“Wally Pulaski,” Maya said, warmth and surprise braided together. “I saw the news and thought, well. That’s one way to come out to the entire world.”
Despite everything, I smiled. “Not exactly how I planned it.”
“Few of us plan it.” Her voice softened. “Okay. Skip the headlines. How bad does it feel inside?”
The question cracked something open. “I think I might lose my job before it officially starts,” I said. “And I hate that part of me is more scared of that than of being out.”
There was a beat of silence. “That’s honest,” Maya said. “And it makes sense. Jobs are concrete. Identity’s… bigger. Scarier to name.”
“It still feels like I’m choosing the wrong thing to panic about.”
“Maybe,” she said. “Or maybe you’re just noticing what’s at stake. Six months ago you were buried in municipal budget hearings. Now you’re in Europe covering Formula 1 and dating someone you care about. Of course it’s messy. Big lives are messy.”
“It doesn’t feel big,” I said. “It feels fragile.”
“Fragile isn’t the same as wrong.” She paused. “So answer me this. Do you regret being with him?”
I thought of Mykonos. Of sunlight and water and not having to calculate every touch.
“No,” I said quietly.
“Then start there,” Maya said. “Everything else is logistics. Ugly, fixable logistics. But if the center holds, you work outward. Not the other way around.”
We drifted into safer territory after that. Work gossip. A story about her boss and a broken copier. By the time we hung up, the knot in my chest had loosened just enough to breathe again.

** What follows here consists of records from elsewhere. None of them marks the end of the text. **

(** C3. When the claim lookup yields a claim record: with the phase Bound,
    a bound-volume-name that is not empty and a volume record under that
    name carrying a host-path source, the query returns that path and a
    nil error, and a non-empty path is returned in no other case; with a
    phase other than Bound or an empty bound-volume-name it returns
    ("", nil) after the claim lookup alone, whatever the volume store
    holds; with a volume record of any other source kind it returns
    ("", nil). *)
Theorem host_path_resolution pvcStore pvStore namespace claimName c :
  GetByKey pvcStore (namespace +:+ "/" +:+ claimName)
  = (ptr_PersistentVolumeClaim (Some c), true, None) →
  (∀ v hostPath,
     Phase (pvc_Status c) = ClaimBound →
     VolumeName (pvc_Spec c) ≠ "" →
     GetByKey pvStore (VolumeName (pvc_Spec c))
     = (ptr_PersistentVolume (Some v), true, None) →
     HostPath (pv_Spec v) = Some hostPath →
     result (GetPVCHostPathFromStore pvcStore pvStore namespace claimName)
     = Returns (Path hostPath, None))
  ∧ (∀ path err,
       result (GetPVCHostPathFromStore pvcStore pvStore namespace claimName)
       = Returns (path, err) →
       path ≠ "" →
       err = None
       ∧ Phase (pvc_Status c) = ClaimBound
       ∧ VolumeName (pvc_Spec c) ≠ ""
       ∧ ∃ v hostPath,
           GetByKey pvStore (VolumeName (pvc_Spec c))
           = (ptr_PersistentVolume (Some v), true, None)
           ∧ HostPath (pv_Spec v) = Some hostPath
           ∧ Path hostPath = path)
  ∧ (Phase (pvc_Status c) ≠ ClaimBound ∨ VolumeName (pvc_Spec c) = "" →
     GetPVCHostPathFromStore pvcStore pvStore namespace claimName
     = ([Store_GetByKey pvcStore (namespace +:+ "/" +:+ claimName)],
        Returns ("", None)))
  ∧ (∀ v,
       Phase (pvc_Status c) = ClaimBound →
       VolumeName (pvc_Spec c) ≠ "" →
       GetByKey pvStore (VolumeName (pvc_Spec c))
       = (ptr_PersistentVolume (Some v), true, None) →
       HostPath (pv_Spec v) = None →
       result (GetPVCHostPathFromStore pvcStore pvStore namespace claimName)
       = Returns ("", None)).
Proof.
  intros Hpvc. split_and!.
  - intros v hostPath Hphase Hname Hpv Hhp.
    by rewrite (volume_host_path _ _ _ _ _ Hpvc Hphase Hname _ _ Hpv Hhp).
  - intros path err Hres Hpath.
    destruct (path_returned_inv _ _ _ _ _ _ Hres Hpath)
      as (-> & c' & v & hostPath & Hpvc' & Hphase & Hname & Hpv & Hhp & Heq).
    rewrite Hpvc in Hpvc'. injection Hpvc' as <-.
    split_and!; try done. by exists v, hostPath.
  - intros Hunbound. by apply claim_not_bound with c.
  - intros v Hphase Hname Hpv Hhp.
    by rewrite (volume_other_source _ _ _ _ _ Hpvc Hphase Hname _ Hpv Hhp).
Qed.

(** C4. Absence is an error at both lookups of the host-path query: when
    the claim lookup errors or reports the key missing, and when the claim
    is Bound with a non-empty bound-volume-name and the volume lookup
    errors or reports the name missing, the query returns an empty path
    with a non-nil error: the error of the lookup, or else
    "Unable to find PVC <namespace>/<name>", resp.
    "Unable to find PV <volume>". *)
Theorem absence_is_hard_failure pvcStore pvStore namespace claimName :
  (∀ obj found err,
     GetByKey pvcStore (namespace +:+ "/" +:+ claimName) = (obj, found, err) →
     err ≠ None ∨ found = false →
     result (GetPVCHostPathFromStore pvcStore pvStore namespace claimName)
     = Returns ("", Some (default
                  (Errorf ("Unable to find PVC " +:+ namespace +:+ "/" +:+ claimName))
                  err)))
  ∧ (∀ c obj found err,
       GetByKey pvcStore (namespace +:+ "/" +:+ claimName)
       = (ptr_PersistentVolumeClaim (Some c), true, None) →
       Phase (pvc_Status c) = ClaimBound →
       VolumeName (pvc_Spec c) ≠ "" →
       GetByKey pvStore (VolumeName (pvc_Spec c)) = (obj, found, err) →
       err ≠ None ∨ found = false →
       result (GetPVCHostPathFromStore pvcStore pvStore namespace claimName)
       = Returns ("", Some (default
                    (Errorf ("Unable to find PV " +:+ VolumeName (pvc_Spec c)))
                    err))).
Proof.
  split.
  - intros obj found [e|] Hpvc Habsent.
    + by rewrite (claim_lookup_error _ pvStore _ _ _ _ _ Hpvc).
    + destruct Habsent as [Herr | ->]; [done|].
      by rewrite (claim_missing _ pvStore _ _ _ Hpvc).
  - intros c obj found [e|] Hpvc Hphase Hname Hpv Habsent.
    + by rewrite (volume_lookup_error _ _ _ _ _ Hpvc Hphase Hname _ _ _ Hpv).
    + destruct Habsent as [Herr | ->]; [done|].
      by rewrite (volume_missing _ _ _ _ _ Hpvc Hphase Hname _ Hpv).
Qed.

(** C10. The host-path query never returns a path together with an error:
    whenever the returned error is non-nil, the returned path is the empty
    string. *)
Theorem error_implies_empty_path pvcStore pvStore namespace claimName path e :
  result (GetPVCHostPathFromStore pvcStore pvStore namespace claimName)
  = Returns (path, Some e) →
  path = "".
Proof.
  intros Hres. destruct (decide (path = "")) as [|Hpath]; [done|].
  by destruct (path_returned_inv _ _ _ _ _ _ Hres Hpath) as [? _].
Qed.

End HostPath.

(** ** The queries on the sample stores and clients *)

Section Runs.

Import Sample.

#[local] Abbreviation pvcStore := (mapStore claims).
#[local] Abbreviation pvStore := (mapStore volumes).
#[local] Abbreviation oddStore := (mapStore {[ "v1" := other_object "not a volume" ]}).
#[local] Abbreviation client := (mapClient {[ ("ns", "c2") := c2 ]}).
#[local] Abbreviation notFound := (StatusError "NotFound" "c9").

(** C1. On a claim store that holds an object of another type under
    "ns/odd", the host-path query returns no type-mismatch error: the claim
    pointer stays nil, the query goes on to read the phase through it, and
    the run-time panics there; likewise on a volume store that holds an
    object of another type under the name the bound claim gives, where the
    query goes on to read the host-path source through the nil volume
    pointer.  On the same claim store [IsPVCBlockFromStore] returns the
    "this is not a PVC!" error. *)
Theorem type_mismatch_reaches_nil_dereference :
  GetPVCHostPathFromStore pvcStore pvStore "ns" "odd"
  = ([Store_GetByKey pvcStore "ns/odd"], Panics_nil_dereference)
  ∧ GetPVCHostPathFromStore pvcStore oddStore "ns" "c1"
    = ([Store_GetByKey pvcStore "ns/c1"; Store_GetByKey oddStore "v1"],
       Panics_nil_dereference)
  ∧ IsPVCBlockFromStore pvcStore "ns" "odd"
    = ([Store_GetByKey pvcStore "ns/odd"],
       Returns (None, false, false,
                Some (errorString "this is not a PVC! not a claim"))).
Proof.
  split_and!.
  - by refine (claim_type_mismatch pvcStore pvStore "ns" "odd"
                 (other_object "not a claim") _ _).
  - by refine (volume_type_mismatch pvcStore oddStore "ns" "c1" c1 _ _ _
                 (other_object "not a volume") _ _).
  - reflexivity.
Qed.

Lemma block_queries_agree_witness :
  ∃ isBlock,
    isPVCBlock (Some c2) = ([], Returns isBlock)
    ∧ result (IsPVCBlockFromStore pvcStore "ns" "c2")
      = Returns (Some c2, true, isBlock, None)
    ∧ result (IsPVCBlockFromClient client "ns" "c2")
      = Returns (Some c2, true, isBlock, None).
Proof. apply (block_queries_agree pvcStore client "ns" "c2" c2); reflexivity. Defined.

Lemma host_path_resolution_witness :
  result (GetPVCHostPathFromStore pvcStore pvStore "ns" "c1")
  = Returns ("/data/x", None).
Proof.
  destruct (host_path_resolution pvcStore pvStore "ns" "c1" c1 eq_refl)
    as [Hfound _].
  apply (Hfound (hostPathVolume "/data/x") {| Path := "/data/x" |});
    [reflexivity | discriminate | reflexivity | reflexivity].
Defined.

Lemma absence_is_hard_failure_witness :
  result (GetPVCHostPathFromStore pvcStore pvStore "ns" "c3")
  = Returns ("", Some (errorString "Unable to find PVC ns/c3"))
  ∧ result (GetPVCHostPathFromStore pvcStore (brokenStore (errorString "store closed"))
              "ns" "c1")
    = Returns ("", Some (errorString "store closed")).
Proof.
  split.
  - destruct (absence_is_hard_failure pvcStore pvStore "ns" "c3") as [Hclaim _].
    apply (Hclaim nil_interface false None); [reflexivity | right; reflexivity].
  - destruct (absence_is_hard_failure pvcStore
                (brokenStore (errorString "store closed")) "ns" "c1")
      as [_ Hvolume].
    apply (Hvolume c1 nil_interface false (Some (errorString "store closed")));
      [reflexivity | reflexivity | discriminate | reflexivity | left; discriminate].
Defined.

Lemma IsSharedPVCFromClient_propagates_error_witness :
  IsNotFound (Some notFound) = true
  ∧ IsSharedPVCFromClient (failingClient notFound) "ns" "c9"
    = ([Client_Get (failingClient notFound) "ns" "c9"],
       Returns (None, false, Some notFound)).
Proof.
  split; [reflexivity|].
  apply (IsSharedPVCFromClient_propagates_error
           (failingClient notFound) "ns" "c9" None notFound).
  reflexivity.
Defined.

Lemma absent_claim_is_benign_witness :
  IsPVCBlockFromStore pvcStore "ns" "c3"
  = ([Store_GetByKey pvcStore "ns/c3"], Returns (None, false, false, None))
  ∧ IsPVCBlockFromClient client "ns" "c3"
    = ([Client_Get client "ns" "c3"], Returns (None, false, false, None)).
Proof.
  destruct (absent_claim_is_benign "ns" "c3") as [Hstore Hclient]. split.
  - apply (Hstore pvcStore nil_interface). reflexivity.
  - apply (Hclient client None (Some (StatusError "NotFound" "c3")));
      reflexivity.
Defined.

Lemma IsPVCBlockFromStore_type_mismatch_witness :
  IsPVCBlockFromStore pvcStore "ns" "odd"
  = ([Store_GetByKey pvcStore "ns/odd"],
     Returns (None, false, false,
              Some (errorString "this is not a PVC! not a claim"))).
Proof.
  apply (IsPVCBlockFromStore_type_mismatch pvcStore "ns" "odd"
           (other_object "not a claim")); [reflexivity | discriminate].
Defined.

Lemma error_implies_empty_path_witness :
  result (GetPVCHostPathFromStore pvcStore pvStore "ns" "c3")
  = Returns ("", Some (errorString "Unable to find PVC ns/c3"))
  ∧ "" = "".
Proof.
  split; [reflexivity|].
  apply (error_implies_empty_path pvcStore pvStore "ns" "c3" ""
           (errorString "Unable to find PVC ns/c3")).
  reflexivity.
Defined.

End Runs.

(** ** What the results of the locating queries guarantee to a caller *)

Section Results.

Context `{GoLibs}.

Implicit Types (store : Store) (client : KubevirtClient).
Implicit Types (namespace claimName : string) (obj : object).
Implicit Types (c : PersistentVolumeClaim) (pvc : option PersistentVolumeClaim).
Implicit Types (err : option error) (e : error).

(** X1. Whatever the store answers, a result of [IsPVCBlockFromStore] is
    coherent: an error comes with a nil claim and isBlockDevice = false; a
    claim comes with exists = true and no error, is the record the store
    holds under the key, and isBlockDevice tells whether its volume mode
    is Block; isBlockDevice = true comes only with such a claim. *)
Theorem IsPVCBlockFromStore_result_coherent
    store namespace claimName pvc found isBlock err :
  result (IsPVCBlockFromStore store namespace claimName)
  = Returns (pvc, found, isBlock, err) →
  (err ≠ None → pvc = None ∧ isBlock = false)
  ∧ (∀ c, pvc = Some c →
       found = true ∧ err = None
       ∧ GetByKey store (namespace +:+ "/" +:+ claimName)
         = (ptr_PersistentVolumeClaim (Some c), true, None)
       ∧ isBlock = bool_decide (VolumeMode (pvc_Spec c) = Some PersistentVolumeBlock))
  ∧ (isBlock = true →
       ∃ c, pvc = Some c
            ∧ VolumeMode (pvc_Spec c) = Some PersistentVolumeBlock).
Proof.
  unfold IsPVCBlockFromStore, call_GetByKey, result. simpl.
  destruct (GetByKey store _) as [[obj found'] [e'|]] eqn:Hget; simpl.
  { intros [= <- <- <- <-]. split_and!; [done | done | done]. }
  destruct found'; simpl; [|intros [= <- <- <- <-]; by split_and!].
  destruct obj as [|[c'|]|pv|d]; simpl; try done;
    try (intros [= <- <- <- <-]; by split_and!).
  rewrite VolumeMode_is_Block. intros [= <- <- <- <-]. split_and!.
  - done.
  - by intros c [= <-].
  - intros Hblock%bool_decide_eq_true_1. by exists c'.
Qed.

After we hung up, I sat in the growing darkness of the hotel room, processing her words. Outside, the Dutch evening was settling over Zandvoort, and somewhere across town, Jonathan was having a conversation with his father about damage control and family reputation and all the complications that came with accidentally becoming a pioneer.
Outside my window, I heard the sea, soft, steady, and somewhere beyond the dunes, the low rumble of freight trucksmoving equipment into the paddock for the Dutch Grand Prix. A gull screeched from a rooftop. Someone down the street was grilling something that smelled faintly of garlic and salt.
I realized Michael Hirsch wasn’t the only father that news mattered to. Don Pulaski would care, too.
I scrolled to Dad in my contacts and hit call.
He picked up on the second ring. “Hey, sport.”
“Hey,” I said, my voice smaller than I meant it to be.
“Where are you now? London?”
“Zandvoort. Little town on the Dutch coast. I can see the beach from my window. Kind of.” I hesitated. “It’s nice. Loud with race people, but nice.”
He hummed softly, like that was enough detail. “I saw the news on one of the racing sites.”
“And?”
I could hear the smile in his voice as he said, “Do I need to fly across the ocean and punch him, or do you love him?”
The laugh that escaped me felt too big for my chest. “I love him.”
“And he treats you right?”
“Yeah,” I said. “He does. I thought the secrecy was hard. But now, this idea that everyone knows my personal business? That they’re judging me, or saying obscene things about me. That maybe you’ll lose business because of me.”
Dad was quiet again, but not in a worried way. More like he was choosing his words with care. “You know your mother and I are in your corner, no matter what. With us, you don’t have to be anything but honest. I don’t need headlines. I don’t need normal. I just want you happy, kid. Not the easy kind of happy. The real kind.”
My throat tightened. I turned my face away from the hotel lights, toward the darkening dunes. “I’m trying.”
“I know.” A breath. “And I’m proud of you. Doesn’t matter who he is. I’m proud you let yourself care.”